Home » Aviation, Breaking News » Cathay Pacific slashes passenger capacity by 96%, expands cargo capacity

Troubled Cathay Pacific Group will reduce the passenger capacity of its airlines by 96% over the next two months as it continues to post mounting losses due to the “unprecedented” challenge presented by the coronavirus (COVID-19) pandemic.

“As previously announced, Cathay Pacific and Cathay Dragon intend to operate a bare skeleton passenger flight schedule in April and May, though our freighter capacity remains intact,” said a company statement released March 20.

The Hong Kong flag carrier said the enormous capacity cut is “in light of the severe drop in demand due to the ongoing coronavirus pandemic and multiple government travel restrictions that form part of the global health response plan.”

It added: “Our ability to maintain even this skeleton schedule will depend on whether more travel restrictions are imposed by governments around the world which will further dampen passenger demand.”

Cathay Pacific will operate three flights per week to 12 destinations: London (Heathrow), Los Angeles, Vancouver, Tokyo (Narita), Taipei, New Delhi, Bangkok, Jakarta, Manila, Ho Chi Minh City, Singapore and Sydney.

Cathay Dragon will operate three flights per week to three destinations: Beijing, Shanghai (Pudong), and Kuala Lumpur.

Cathay Pacific chief customer and commercial officer Ronald Lam said: “As Hong Kong’s home airlines, it is important that we continue to provide important passenger and cargo connections to and from the Hong Kong hub. We will therefore endeavour to maintain a minimal number of flights to and from key destinations in our network to ensure these vital arteries remain open.”

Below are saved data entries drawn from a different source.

Lemma on_machine_done (c : M (machine hw) unit) t (x x' : machine hw) :
  c x = Done tt x' → on_machine c (t, x) = Done tt (t, x').
Proof. intros Hc. unfold on_machine. cbn [fst snd]. by rewrite Hc. Qed.

(** What [kvm_bsp_run] needs of [trap_init]: the registers, and the present descriptor. *)
Record tss_loaded (t : trap_state) : Prop := {
  tl_gdtr : gdtr t = Some (__ENTRY_ADDR cea_gdt, GDT_SIZE - 1);
  tl_tr : task_register t = GDT_ENTRY_TSS * 8;
  tl_present : Z.testbit (rd64 (t_mem t) (cea_gdt + 8 * GDT_ENTRY_TSS)) 47 = true;
}.

Lemma tss_loaded_kept t t' : idt_changes t t' → tss_loaded t → tss_loaded t'.
Proof.
  intros [Hg Htr Hm] [H1 H2 H3]. split; [congruence..|]. rewrite <- H3. f_equal. apply rd_le_ext. intros i Hi. apply Hm.
  unfold apart, gdt_and_tss, sizeof_tss, cea_gdt, GDT_ENTRY_TSS in *. change PAGE_SIZE with 4096 in *. lia.
Qed.

Lemma trap_init_done s0 (t : trap_state) (x : machine hw) :
  system_vectors t = [0; 0; 0; 0] → under_way s0 x →
  ∃ t' x', trap_init (t, x) = Done tt (t', x') ∧ under_way s0 x' ∧ tss_loaded t'.
Proof.
  intros Hz Hx. unfold trap_init. destruct (switch_to_new_gdt_ok t) as (m & E1 & Hready & _).
  rewrite (on_tables_done _ _ _ _ _ E1). set (t1 := mk_traps _ _ _ _ _).
  assert (vectors_ok t1) as V1 by (split; cbn [t1 system_vectors]; rewrite Hz; [repeat constructor; lia|done]).
  assert (tss_loaded t1) as L1 by (split; [done..|exact (tr_present _ Hready)]).
  destruct (sets_idt_traps t1 V1) as (t2 & E2 & V2 & C2). rewrite (on_tables_done _ _ _ _ _ E2).
  destruct (sets_idt_ist t2 V2) as (t3 & E3 & V3 & C3). rewrite (on_tables_done _ _ _ _ _ E3).
  destruct (keeps_i8259 Htick s0 x Hx) as ([] & x1 & R1 & H1). rewrite (bind_done _ _ _ _ _ (on_machine_done _ _ _ _ R1)).
  destruct (sets_idt_gates t3 V3) as (t4 & E4 & V4 & C4). rewrite (on_tables_done _ _ _ _ _ E4).
  destruct (keeps_trap_msrs s0 x1 H1) as ([] & x2 & R2 & H2). rewrite (on_machine_done _ _ _ _ R2).
  exists t4, x2. split; [done|]. split; [done|]. by do 3 (eapply tss_loaded_kept; [eassumption|]).
Qed.
End traps.

(** ** From [main] to [kvm_loop] *)

(** What the layout of the image has to be, besides [ImageLayout]: the descriptor tables are
    different objects, and so are the two VMX pages. *)
Class StartLayout `{Layout} `{TrapLayout} : Prop := {
  sl_tables : apart idt_table (16 * IDT_ENTRIES) cpu_entry_area gdt_and_tss;
  sl_align : cpu_entry_area mod 8 = 0;
  sl_pages : vmxarea_pa ≠ current_vmcs_pa ∧ vmxarea_pa < SZ_4G ∧ current_vmcs_pa < SZ_4G;
}.

Section start.
Context {hw : Type} {HW : Hardware hw} {DR : DescriptorRegisters hw} {SP : SteadyProcessor hw} {WV : WritableVmcs hw}.
Context {now : hw → Z} {tick : Z} {TK : Ticking hw now tick} (Htick : tick ≤ 2 ^ 50).
Context {L : Layout} {LO : LayoutOk} {CL : ConsoleLayout} {TL : TrapLayout} {BL : BootLayout} {IL : ImageLayout}.
Context {SL : StartLayout}.
Implicit Types (s : program hw) (x : machine hw).

(** The machine and the image at the start: a capable processor, tables of the firmware that
    describe it, and the initial values of the static variables. *)
Record startable info n rsdp madt s : Prop := {
  st_entry : at_entry info n s;
  st_capable : capable (m_hw (p_mach s));
  st_tables : firmware_tables (p_mem s) (m_hw (p_mach s)) rsdp madt;
  st_apart : tables_apart (p_mem s) rsdp;
  st_cpu : capabilities_ok (p_mach s);
  st_apic : no_apic_yet (p_mach s);
  st_lme : lme_clear (m_vmcs (p_mach s));
  st_guest : length (autoload_guest (m_vmx (p_mach s))) = 8%nat;
  st_host : length (autoload_host (m_vmx (p_mach s))) = 8%nat;
}.

Lemma processor_done {A} (f : M (machine hw) A) s a x : f (p_mach s) = Done a x →
  on_processor f s = Done a (with_kernel (with_mach x (p_kernel s)) s).
Proof. intros Hr. unfold on_processor, on_kernel, on_mach, lift_outcome. by rewrite Hr. Qed.

(** The clock and the descriptor tables. *)
Lemma traps_done s x0 : under_way x0 (p_mach s) → r_vectors (p_traps s) = [0; 0; 0; 0] →
  ∃ s', on_traps trap_init s = Done tt s' ∧
    same_configuration (m_hw x0) (m_hw (p_mach s')) ∧ m_vmcs (p_mach s') = m_vmcs x0 ∧ m_vmx (p_mach s') = m_vmx x0 ∧
    m_cpu (p_mach s') = m_cpu x0 ∧ (no_apic_yet x0 → no_apic_yet (p_mach s')) ∧
    hw_store_gdt (m_hw (p_mach s')) = __ENTRY_ADDR cea_gdt ∧ hw_store_tr (m_hw (p_mach s')) = GDT_ENTRY_TSS * 8 ∧
    Z.testbit (rd64 (p_mem s') (cea_gdt + 8 * GDT_ENTRY_TSS)) 47 = true.
Proof.
  intros Hx Hz.
  destruct (trap_init_done Htick sl_tables x0 (mk_traps (p_mem s) (r_vectors (p_traps s)) (r_idtr (p_traps s))
    (r_gdtr (p_traps s)) (r_tr (p_traps s))) (p_mach s) Hz Hx) as (t & y & Hr & [Ha _] & [Hg Htr Hp]).
  eexists. split; [unfold on_traps, lift_outcome; rewrite Hr; reflexivity|]. cbn [p_kernel k_mach with_mem with_mach fst snd set_hw m_hw m_vmcs m_vmx m_cpu k_mem].
  destruct Ha as (h & l & k & -> & Hs & _). cbn [m_hw m_vmcs m_vmx m_cpu set_tsc_khz set_log set_hw]. split_and!; try done.
  - etransitivity; [exact Hs|apply load_configuration].
  - by eapply load_gdt.
  - by rewrite load_tr.
Qed.

Lemma entry_area_bounds i : 0 ≤ i < gdt_and_tss → _start ≤ cpu_entry_area + i < _end.
Proof. intros Hi. destruct (il_early (cpu_entry_area + i)) as [? _]; [|done]. right. right. lia. Qed.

He added: “While our freighter network remains intact, we are also ramping up our cargo capacity by mounting charter services and operating certain suspended passenger services purely for airfreight to meet cargo customer demand.”

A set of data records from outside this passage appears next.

(** * The agora virtual machine and its assembler, embedded in Rocq

    The development follows the Go sources: the operand, bookmark and
    range-coroutine stacks, the execution frame [agoraFuncVM] with its
    dispatch loop [run], and the line-oriented assembler [Compile].

    Go code that mutates a receiver through a pointer is written as a
    function from the old state to a result and the new state; a Go
    panic is a result of its own, so that the state a panic leaves
    behind (which the deferred teardown of [run] still reads and
    changes) stays observable. *)

From stdpp Require Import gmap strings list fin_maps.
From Stdlib Require Import ZArith Lia Ascii.

Local Open Scope Z_scope.

(** ** Results and the state-and-panic monad *)

(** A Go [error] value, as far as the machine tells them apart:
    [gocoro.ErrEndOfCoro] against every other error. *)
Inductive error :=
  | ErrEndOfCoro
  | ErrOther (msg : string).

(** What a Go [panic] carries. *)
Inductive Panic :=
  | RuntimeError (msg : string)                      (* index out of range, nil dereference *)
  | PanicMsg (msg : string)                          (* panic("...") *)
  | TypeError (actual field expected : string)       (* panic(NewTypeError(...)) *)
  | PanicErr (e : error).                            (* panic(e) *)

Inductive Res (A : Type) :=
  | Ok (a : A)
  | Panicked (p : Panic)
  | OutOfFuel.
Arguments Ok {A} a.
Arguments Panicked {A} p.
Arguments OutOfFuel {A}.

Lam said the group had to take these “difficult but decisive” measures in the face of the unprecedented scale of the challenges being faced by the global aviation industry.

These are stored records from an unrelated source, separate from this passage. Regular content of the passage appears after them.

(** [waitForAnimationAndRun], lines 148-176: the code run from where the
    task stands to its next [await] of a timer. *)
Definition resume (config : GraphConfig) (t : Task) (s : Shared) : Segment :=
  match pc t with
  | AtLockTest =>
      if animationLock s then ([Delay 100], s, AtLockTest)
      else
        let s1 := with_lock true s in
        if negb (aiReplied_seen t) then
          let '(acts, s2, pc') := loop_head (animationSequence config) s1 in
          (Acquire :: acts, s2, pc')
        else
          ([Acquire; SetAiReplied false; SetButtonClicked false; Release],
           with_lock false (with_buttonClicked false (with_aiReplied false s1)),
           Returned)
  | AfterOn step rest =>
      let '(acts, s') := animate (ids step) HIGHLIGHT_OFF s in
      (acts, s', AfterOff rest)
  | AfterOff rest => loop_head rest s
  | Returned => ([], s, Returned)
  end.

(** The component between two turns of the event loop: the shared state,
    every run of the effect started so far (a run is named by its
    position), and what the runs did, oldest first. *)
Record System := {
  shared : Shared;
  tasks : list Task;
  history : list (nat * Action)
}.

(** One turn of the event loop. *)
Inductive Turn :=
| Trigger                         (* the effect of lines 145-186 runs *)
| Timer (tid : nat)               (* the delay run [tid] awaits elapses *)
| Parent (clicked replied : bool) (* the parent sets its two flags *)
| Graph (ns es : list GraphObj).  (* [setNodes] / [setEdges] from elsewhere *)

Definition is_returned (p : Pc) : bool :=
  match p with Returned => true | _ => false end.

Definition run_segment (config : GraphConfig) (tid : nat) (t : Task)
    (rest_of : Task -> list Task) (sys : System) : System :=
  let '(acts, s', pc') := resume config t (shared sys) in
  {| shared := s';
     tasks := rest_of {| aiReplied_seen := aiReplied_seen t; pc := pc' |};
     history := history sys ++ List.map (fun a => (tid, a)) acts |}.

Definition turn (config : GraphConfig) (c : Turn) (sys : System) : System :=
  match c with
  | Trigger =>
      (* [if (!buttonClicked && !aiReplied) return] *)
      if negb (buttonClicked (shared sys)) && negb (aiReplied (shared sys))
      then sys
      else
        run_segment config (length (tasks sys))
          {| aiReplied_seen := aiReplied (shared sys); pc := AtLockTest |}
          (fun t' => tasks sys ++ [t']) sys
  | Timer tid =>
      match tasks sys !! tid with
      | Some t =>
          if is_returned (pc t) then sys
          else run_segment config tid t (fun t' => <[tid := t']> (tasks sys)) sys
      | None => sys
      end
  | Parent clicked replied =>
      {| shared := with_aiReplied replied (with_buttonClicked clicked (shared sys));
         tasks := tasks sys; history := history sys |}
  | Graph ns es =>
      {| shared := with_graph ns es (shared sys);
         tasks := tasks sys; history := history sys |}
  end.

(** A schedule: the turns the event loop takes, in order. *)
Definition exec (config : GraphConfig) (schedule : list Turn) (sys : System)
    : System :=
  fold_left (fun sys' c => turn config c sys') schedule sys.

(** The component as mounted: the graph of the configuration, the lock
    free, both flags down, no run started. *)
Definition mounted (config : GraphConfig) : System :=
  {| shared := {| nodes := config_nodes config; edges := config_edges config;
                  animationLock := false; buttonClicked := false;
                  aiReplied := false |};
     tasks := []; history := [] |}.

(** A run holds the lock from its [Acquire] to its [Release]: exactly
    while it is suspended inside the sweep. *)
Definition holding (p : Pc) : bool :=
  match p with AfterOn _ _ | AfterOff _ => true | _ => false end.

(** Reading a history for the lock discipline. [serialized_from h hist]
    follows who holds the lock, starting from holder [h]: a run acquires
    only a free lock and releases only its own; it updates styles, sets
    flags and sleeps its 500ms only while it is the holder; and a run
    sleeps 100ms only while another run is the holder. The result is the
    holder at the end, or [None] if the history breaks the discipline. *)
Fixpoint serialized_from (h : option nat) (hist : list (nat * Action))
    : option (option nat) :=
  match hist with
  | [] => Some h
  | (tid, a) :: rest =>
      match h, a with
      | None, Acquire => serialized_from (Some tid) rest
      | Some _, Acquire => None
      | Some t, Release =>
          if Nat.eqb t tid then serialized_from None rest else None
      | Some t, Delay ms =>
          if Nat.eqb t tid
          then if Nat.eqb ms DELAY_DURATION then serialized_from h rest else None
          else if Nat.eqb ms 100 then serialized_from h rest else None
      | Some t, (UpdateStyle _ _ | SetAiReplied _ | SetButtonClicked _) =>
          if Nat.eqb t tid then serialized_from h rest else None
      | None, _ => None
      end
  end.

Definition serialized (hist : list (nat * Action)) : Prop :=
  is_Some (serialized_from None hist).

Definition held (h : option nat) : bool :=
  match h with Some _ => true | None => false end.

Definition tagged (tid : nat) (acts : list Action) : list (nat * Action) :=
  List.map (fun a => (tid, a)) acts.

(** What ties a system to the reading of its history: the lock is up
    exactly when the history has a holder, and the holder is the one run
    suspended inside its sweep. *)
Definition lock_invariant (sys : System) : Prop :=
  exists h,
    serialized_from None (history sys) = Some h
    /\ animationLock (shared sys) = held h
    /\ (forall tid t, tasks sys !! tid = Some t ->
                      holding (pc t) = true -> h = Some tid)
    /\ (forall tid, h = Some tid ->
                    exists t, tasks sys !! tid = Some t
                              /\ holding (pc t) = true).

(** One highlight pulse of a step, as the specification words it: every id
    of the step on, 500ms, the same ids off, 500ms. *)
Definition pulse (step : AnimationStep) : list Action :=
  List.map (fun id => UpdateStyle id true) (ids step) ++ [Delay 500]
  ++ List.map (fun id => UpdateStyle id false) (ids step) ++ [Delay 500].

(** A whole sweep: the lock taken, one pulse per step in the order of the
    sequence, the click flag reset, the lock released. *)
Definition sweep (sequence : list AnimationStep) : list Action :=
  [Acquire] ++ flat_map pulse sequence ++ [SetButtonClicked false; Release].

(** "Mark every referenced node/edge": the objects whose id is listed get
    [active := b], the others are left as they are. *)
Definition mark (step_ids : list jsstring) (b : bool) (objs : list GraphObj)
    : list GraphObj :=
  List.map (fun obj =>
              if existsb (strict_eq (obj_id obj)) step_ids
              then set_active b obj else obj) objs.

(** The graph after the pulses of the steps [done]. *)
Definition after_pulses (done : list AnimationStep) (s : Shared) : Shared :=
  fold_left (fun s' p => snd (animate (ids p) HIGHLIGHT_OFF
                                (snd (animate (ids p) HIGHLIGHT_ON s'))))
    done s.

(** The component with no run started yet, on shared state [s]. *)
Definition idle (s : Shared) : System :=
  {| shared := s; tasks := []; history := [] |}.

(** One trigger, and the timers of its run firing [k] times with nothing
    else going on. *)
Definition lone_run (k : nat) : list Turn := Trigger :: repeat (Timer 0) k.

(** The mounted component right after the user pressed send. *)
Definition clicked : Shared :=
  {| nodes := config_nodes graphConfig; edges := config_edges graphConfig;
     animationLock := false; buttonClicked := true; aiReplied := false |}.

(** The same with the reply already in. *)
Definition replied : Shared :=
  {| nodes := config_nodes graphConfig; edges := config_edges graphConfig;
     animationLock := false; buttonClicked := true; aiReplied := true |}.

End Sequencer.

(* ================================================================== *)
(** * hooks/useChatAreaMeasurement *)
(* ================================================================== *)

Module ChatAreaMeasurement.
Import Js.

(** [a !== b] on numbers and on booleans *)
Definition number_neq (a b : number) : bool := negb (PrimFloat.eqb a b).
Definition bool_neq (a b : bool) : bool := xorb a b.

(** [UseChatAreaMeasurementOptions]; [onHeightChange] is kept as its
    presence, its calls are recorded in [notified]. *)
Record Options := {
  opt_debounceMs : option nat;
  opt_onHeightChange : bool
}.

(** [const { debounceMs = 150, onHeightChange } = options] *)
Definition debounceMs (options : Options) : nat :=
  match opt_debounceMs options with
  | Some ms => ms
  | None => 150
  end.

(** A pending [window.setTimeout]: its handle, when it is due, and what
    the closure of the callback captured ([newHeight], and the [height]
    and [isExpanded] of the render that made [debouncedHeightUpdate]). *)
Record Timeout := {
  handle : nat;
  due : nat;
  newHeight : number;
  seen_height : number;
  seen_isExpanded : bool
}.

(** The hook's state, the browser's pending timeouts and clock (in ms),
    and what the hook emitted: the [setHeight] / [setIsExpanded] pairs and
    the calls of [onHeightChange], oldest first. *)
Record Hook := {
  height : number;
  isExpanded : bool;
  debounceTimeoutRef : option nat;
  pending : list Timeout;
  next_handle : nat;
  now : nat;
  updates : list (number * bool);
  notified : list number
}.

(** As mounted: [useState(0)], [useState(false)], [useRef(null)]. Handles
    of [setTimeout] are positive. *)
Definition mounted : Hook :=
  {| height := 0%float; isExpanded := false; debounceTimeoutRef := None;
     pending := []; next_handle := 1; now := 0; updates := [];
     notified := [] |}.

(** [window.clearTimeout(h)] *)
Definition clearTimeout (h : nat) (k : Hook) : Hook :=
  {| height := height k; isExpanded := isExpanded k;
     debounceTimeoutRef := debounceTimeoutRef k;
     pending := List.filter (fun t => negb (Nat.eqb (handle t) h)) (pending k);
     next_handle := next_handle k; now := now k;
     updates := updates k; notified := notified k |}.

(** [debounceTimeoutRef.current = window.setTimeout(callback, ms)] with
    the callback of lines 69-82 closed over [h] and the current render. *)
Definition setTimeout_ref (ms : nat) (h : number) (k : Hook) : Hook :=
  {| height := height k; isExpanded := isExpanded k;
     debounceTimeoutRef := Some (next_handle k);
     pending := pending k
                ++ [ {| handle := next_handle k; due := now k + ms;
                        newHeight := h; seen_height := height k;
                        seen_isExpanded := isExpanded k |} ];
     next_handle := S (next_handle k); now := now k;
     updates := updates k; notified := notified k |}.

(** [debouncedHeightUpdate(newHeight)], lines 63-85. *)
Definition debouncedHeightUpdate (options : Options) (h : number) (k : Hook)
    : Hook :=
  let k1 :=
    match debounceTimeoutRef k with
    | Some r => if Nat.eqb r 0 then k else clearTimeout r k
    | None => k
    end in
  setTimeout_ref (debounceMs options) h k1.

(** The timeout callback, lines 69-82. *)
Definition callback (options : Options) (t : Timeout) (k : Hook) : Hook :=
  let wasExpanded := seen_isExpanded t in
  let nowExpanded := gt (newHeight t) 76%float in
  {| height := newHeight t; isExpanded := nowExpanded;
     debounceTimeoutRef := debounceTimeoutRef k;
     pending := pending k; next_handle := next_handle k; now := now k;
     updates := updates k ++ [(newHeight t, nowExpanded)];
     notified :=
       if opt_onHeightChange options
          && (number_neq (newHeight t) (seen_height t)
              || bool_neq wasExpanded nowExpanded)
       then notified k ++ [newHeight t] else notified k |}.

(** [dt] milliseconds pass: the timeouts that come due run, in the order
    they were set (with one delay for all of them, the order they come
    due). *)
Definition elapse (options : Options) (dt : nat) (k : Hook) : Hook :=
  let t := now k + dt in
  let ripe := List.filter (fun tm => Nat.leb (due tm) t) (pending k) in
  let rest := List.filter (fun tm => negb (Nat.leb (due tm) t)) (pending k) in
  fold_left (fun k' tm => callback options tm k') ripe
    {| height := height k; isExpanded := isExpanded k;
       debounceTimeoutRef := debounceTimeoutRef k;
       pending := rest; next_handle := next_handle k; now := t;
       updates := updates k; notified := notified k |}.

(** A measurement [(gap, h)]: [debouncedHeightUpdate(h)] is called, [gap]
    milliseconds after the event before it, be it from the
    [ResizeObserver] callback (lines 91-96) or from the measurement the
    effect takes itself when it subscribes (lines 100-101). *)
Definition measure (options : Options) (m : nat * number) (k : Hook) : Hook :=
  debouncedHeightUpdate options (snd m) (elapse options (fst m) k).

(** A run of measurements, then [quiet] milliseconds with none. *)
Definition observe (options : Options) (ms : list (nat * number)) (quiet : nat)
    (k : Hook) : Hook :=
  elapse options quiet (fold_left (fun k' m => measure options m k') ms k).

(** The hook between two measurements of a burst: one timeout pending,
    the one the ref names, set just now for height [h]. *)
Definition armed (options : Options) (h : number) (k : Hook) : Prop :=
  exists t,
    pending k = [t]
    /\ debounceTimeoutRef k = Some (handle t)
    /\ handle t <> 0
    /\ handle t < next_handle k
    /\ due t = now k + debounceMs options
    /\ newHeight t = h
    /\ seen_height t = height k
    /\ seen_isExpanded t = isExpanded k.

“We have no choice but to significantly reduce our passenger capacity as travel restrictions are making it increasingly difficult for our customers to travel and demand has dropped drastically.”

On March 11, Cathay Pacific said its attributable profit in 2019 fell 27.9% compared to 2018 due to social unrest and trade tensions, adding it also expected to incur “a substantial loss for the first half of 2020” due to the impact of the coronavirus pandemic.

The global spread of the virus has already cost the group an unaudited loss of more than HKD2 billion in February 2020 alone.